**Exercise**.
Please return all lines of the data below containing the string "handlers".

[Records excerpted from a collection]
:::::

(* ===== verification/Net.v ===== *)
(** * The network the transports run on

    [asyncio] streams, the clock and the handlers of notifications as one
    environment class, what a connection that delivers bytes in order adds,
    and a scripted network for the examples. *)
From S2P Require Import Prelude Py.

(** What [asyncio] streams, the clock and the notification handlers do.  A
    connection is named by a number.  [write_drain] is [writer.write(b)] and
    [await writer.drain()]: it returns when all of [b] went out. *)
Inductive io_exn :=
| IoOS (c : os_class) (text : string)
| IoEof                                (** [asyncio.IncompleteReadError] *)
| IoCancelled.                         (** the calling task was cancelled *)
Definition io_to_exn (e : io_exn) : exn :=
  match e with IoOS c s => EOS c s | IoEof => EIncompleteRead | IoCancelled => ECancelled end.

Class Net (E : Type) := {
  open_connection : string → Z → option Z → M E io_exn nat;
  at_eof : nat → E → bool;
  readexactly : nat → Z → Z → M E io_exn bytes;
  write_drain : nat → bytes → M E io_exn unit;
  close_wait : nat → option Z → M E io_exn unit;
  monotonic : E → Z;
  sleep : Z → M E io_exn unit;
  run_handler : nat → json → M E exn unit }.

(** [with socket.create_connection((host, port), timeout)]: the connection is
    made and closed, or an exception is raised. *)
Class Tcp (E : Type) := tcp_connect : string → Z → Z → M E exn unit.

(* ------------------------------------------------------------------ *)
(** ** Over a connection that delivers bytes in order *)

(** What the stream of connection [c] still holds, and that [readexactly]
    takes from its front when enough has arrived. *)
Class StreamNet (E : Type) `{Net E} := {
  pending : nat → E → bytes;
  readexactly_take c n t e : 0 ≤ n ≤ Z.of_nat (length (pending c e)) →
    ∃ e', readexactly c n t e = (Ret (take (Z.to_nat n) (pending c e)), e') ∧
          ∀ c', pending c' e' = if decide (c' = c) then drop (Z.to_nat n) (pending c e)
                                else pending c' e;
  (** A handler ends, normally or with an [Exception], and reads no stream. *)
  run_handler_safe h j e : ∃ r e', run_handler h j e = (r, e') ∧
    (∀ c, pending c e' = pending c e) ∧ r ≠ Spin ∧ r ≠ Raise ECancelled }.

(* ------------------------------------------------------------------ *)
(** ** A concrete network

    One connection, named 0.  Each write takes the next entry of [replies]:
    bytes that then arrive, or a connection reset. *)
Record script := Script {
  inbox : bytes;
  clock : Z;
  replies : list (option bytes);
  silent : bool }.                     (** no EOF: a short read times out *)
Definition script_pending (c : nat) (e : script) : bytes := if decide (c = 0%nat) then inbox e else [].
#[export] Instance script_net : Net script := {|
  open_connection host port t := mret 0%nat;
  at_eof c e := false;
  readexactly c n t := λ e,
    if decide (n ≤ Z.of_nat (length (script_pending c e)))
    then (Ret (take (Z.to_nat n) (script_pending c e)),
          Script (if decide (c = 0%nat) then drop (Z.to_nat n) (inbox e) else inbox e)
                 (clock e + 1) (replies e) (silent e))
    else (Raise (if silent e then IoOS TimeoutError "" else IoEof),
          Script [] (clock e + t) (replies e) (silent e));
  write_drain c b := λ e,
    match replies e with
    | [] => (Ret tt, e)
    | Some r :: rs => (Ret tt, Script (inbox e ++ r) (clock e) rs (silent e))
    | None :: rs => (Raise (IoOS ConnectionResetError ""), Script [] (clock e) rs (silent e))
    end;
  close_wait c t := λ e, (Ret tt, Script [] (clock e) (replies e) (silent e));
  monotonic := clock;
  sleep t := λ e, (Ret tt, Script (inbox e) (clock e + t) (replies e) (silent e));
  run_handler h j := mret tt |}.
#[export, refine] Instance script_stream : StreamNet script := {| pending := script_pending |}.
Proof.
  - intros c n t e Hn. eexists. simpl. rewrite decide_True by lia. split; [done|].
    intros c'. unfold script_pending. simpl.
    repeat case_decide; subst; try done; by rewrite drop_nil.
  - intros h j e. exists (Ret tt), e. by split_and!.
Defined.

(** The tools of the kind, at arbitrary arguments. *)
Section catalogue.
Context (target path name text : string) (a b c : Z) (flag : bool) (oa ob : option Z) (s1 s2 s3 : option string)
  (topics : option (list string)).
Let at_ (m : string) (p : option json) (t : Z) : question := (target, m, p, t).
Let info (tool : MR json) (m : string) (model : ty) : contract := Contract tool (at_ m None TIMEOUT) model Same.
Let list_of (tool : MR json) (m : string) (model info : ty) (field : string) : contract :=
  Contract tool (at_ m None TIMEOUT) model (Listed [] info field).
#[local] Open Scope string_scope.
Definition sys_catalogue : list contract :=
  [info (sys_version target) "sys.version" VersionResult; info (sys_tasks target) "sys.tasks" TasksResult;
   list_of (sys_libraries target) "sys.libraries" LibrariesResult LibraryInfo "libraries";
   list_of (sys_devices target) "sys.devices" DevicesResult LibraryInfo "devices";
   list_of (sys_ports target) "sys.ports" PortsResult PortInfo "ports";
   info (sys_lastalert target) "sys.lastalert" LastAlertResult; info (sys_uptime target) "sys.uptime" UptimeResult;
   info (sys_memory target) "sys.memory" MemoryResult;
   list_of (sys_volumes target) "sys.volumes" VolumesResult VolumeInfo "volumes";
   list_of (sys_assigns target) "sys.assigns" AssignsResult AssignInfo "assigns";
   info (sys_hardware target) "sys.hardware" HardwareResult;
   Contract (sys_hardware_i2c target a b)
     (at_ "sys.hardware.i2c" (params [("addr_low", JNum a); ("addr_high", JNum b)]) 60000) I2CResult Same;
   info (sys_hardware_perfcounters target) "sys.hardware.perfcounters" PerfCountersResult;
   Contract (sys_executable_symbols target path s1 s2 s3 a)
     (at_ "sys.executable.symbols" (params ([("path", JStr path); ("max", JNum a)] ++
        given "match" s1 ++ given "binding" s2 ++ given "type" s3)) 120000) ExecutableSymbolsResult Same;
   info (sys_applications target) "sys.applications" ApplicationsResult;
   Contract (app_notify target name text a)
     (at_ "app.notify" (params [("title", JStr name); ("text", JStr text); ("priority", JNum a)]) TIMEOUT) NotifyResult Same;
   Contract (sys_alert_decode target a) (at_ "sys.alert_decode" (params [("code", JNum a)]) TIMEOUT) AlertDecodeResult Same;
   Contract (sys_cold_reboot target flag a)
     (at_ "sys.cold_reboot" (params [("confirm", JBool flag); ("delay_ms", JNum a)]) TIMEOUT) ColdRebootResult Same;
   Contract (sys_read_ccsr target a b)
     (at_ "sys.read_ccsr" (params [("offset", JNum a); ("count", JNum b)]) TIMEOUT) ReadCcsrResult (WithTarget target);
   Contract (sys_read_pa target a b c)
     (at_ "sys.read_pa" (params [("pa", JNum a); ("count", JNum b); ("width", JNum c)]) TIMEOUT) ReadPaResult
     (WithTarget target);
   Contract (sys_tlb_dump target) (at_ "sys.tlb_dump" (params []) TIMEOUT) TlbDumpResult (WithTarget target);
   Contract (events_wait target topics a)
     (at_ "events.wait" (params ([("timeout_ms", JNum a)] ++
        match topics with Some l => [("topics", JArr (JStr <$> l))] | None => [] end)) (Z.max (a + 5000) 30000))
     EventsWaitResult Same].
Definition desktop_catalogue : list contract :=
  [list_of (wb_screens target) "wb.screens" ScreensResult ScreenInfo "screens";
   list_of (wb_windows target) "wb.windows" WindowsResult WindowInfo "windows";
   list_of (wb_publicscreens target) "wb.publicscreens" PublicScreensResult PublicScreenInfo "public_screens";
   info (wb_frontmost target) "wb.frontmost" FrontmostResult;
   Contract (debug_symbol target a) (at_ "debug.symbol" (params [("address", JNum a)]) TIMEOUT) DebugSymbolResult Same;
   Contract (debug_stacktrace target name a)
     (at_ "debug.stacktrace" (params [("name", JStr name); ("max_frames", JNum a)]) TIMEOUT) DebugStacktraceResult Same;
   Contract (debug_write_memory target a text)
     (at_ "debug.write_memory" (params [("address", JNum a); ("bytes_b64", JStr text); ("confirm", JBool true)]) TIMEOUT)
     DebugWriteMemoryResult Same;
   Contract (debug_write_register target name text a)
     (at_ "debug.write_register" (params [("name", JStr name); ("register", JStr text); ("value", JNum a);
        ("confirm", JBool true)]) TIMEOUT) DebugWriteRegisterResult Same;
   Contract (debug_task_snapshot target name a)
     (at_ "debug.task_snapshot" (params [("name", JStr name); ("max_frames", JNum a)]) TIMEOUT) TaskSnapshotResult
     (WithTarget target)].
Definition file_catalogue : list contract :=
  [Contract (fs_list target path flag a)
     (at_ "fs.list" (params ([("path", JStr path)] ++
        if flag then [("recursive", JBool true); ("max_depth", JNum a)] else [])) TIMEOUT)
     FsListResult (Listed [("path", JStr path)] DirEntry "entries");
   Contract (fs_read target path oa ob)
     (at_ "fs.read" (params ([("path", JStr path)] ++ given_int "offset" oa ++ given_int "length" ob)) 120000)
     FsReadResult Same;
   Contract (fs_write target path text flag oa)
     (at_ "fs.write" (params ([("path", JStr path); ("content_b64", JStr text)] ++
        (if flag then [("compression", JStr "zlib")] else []) ++ given_int "raw_size" oa)) 120000) FsWriteResult Same;
   Contract (fs_delete target path flag)
     (at_ "fs.delete" (params ([("path", JStr path)] ++ if flag then [("recursive", JBool true)] else [])) 60000)
     FsOk (Echoed [("path", JStr path)]);
   Contract (fs_makedir target path) (at_ "fs.makedir" (params [("path", JStr path)]) TIMEOUT) FsOk
     (Echoed [("path", JStr path)]);
   Contract (fs_rename target path name)
     (at_ "fs.rename" (params [("src", JStr path); ("dst", JStr name)]) TIMEOUT) FsRenameResult
     (Echoed [("src", JStr path); ("dst", JStr name)]);
   Contract (fs_protect target path a)
     (at_ "fs.protect" (params [("path", JStr path); ("bits", JNum a)]) TIMEOUT) FsProtectResult
     (Echoed [("path", JStr path); ("bits", JNum a)]);
   Contract (fs_copy target path name)
     (at_ "fs.copy" (params [("src", JStr path); ("dst", JStr name)]) 60000) FsCopyResult
     (Echoed [("src", JStr path); ("dst", JStr name); ("output", JStr "")]);
   Contract (fs_sync target path) (at_ "fs.sync" (params [("path", JStr path)]) 60000) FsSyncResult Same].
#[local] Close Scope string_scope.

(** every tool that asks the daemon one question sends exactly that
    question, whatever comes of it, and raises what the daemon's side raises;
    a result it returns is always a value of its result model, and when the
    answer has the documented shape it is that answer, in the tool's form. *)
Theorem tools_keep_contract : Forall kept (sys_catalogue ++ desktop_catalogue ++ file_catalogue).
Proof.
  repeat (apply Forall_cons; split; [first
    [ by apply kept_ask | by apply kept_ccsr | by apply kept_pa | by apply kept_tlb | by apply kept_snapshot
    | by apply kept_write_register | by apply kept_echoed
    | apply (kept_listed target _ _ _ []); [done..|by intros ? ?%not_elem_of_nil]
    | apply (kept_listed target _ _ _ [("path"%string, JStr path)]); [done..|by intros ? ->%list_elem_of_singleton]]|]).
  constructor.
Qed.
End catalogue.
End contracts.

:::::

**Response below**.
    [asyncio] streams, the clock and the handlers of notifications as one
(** What [asyncio] streams, the clock and the notification handlers do.  A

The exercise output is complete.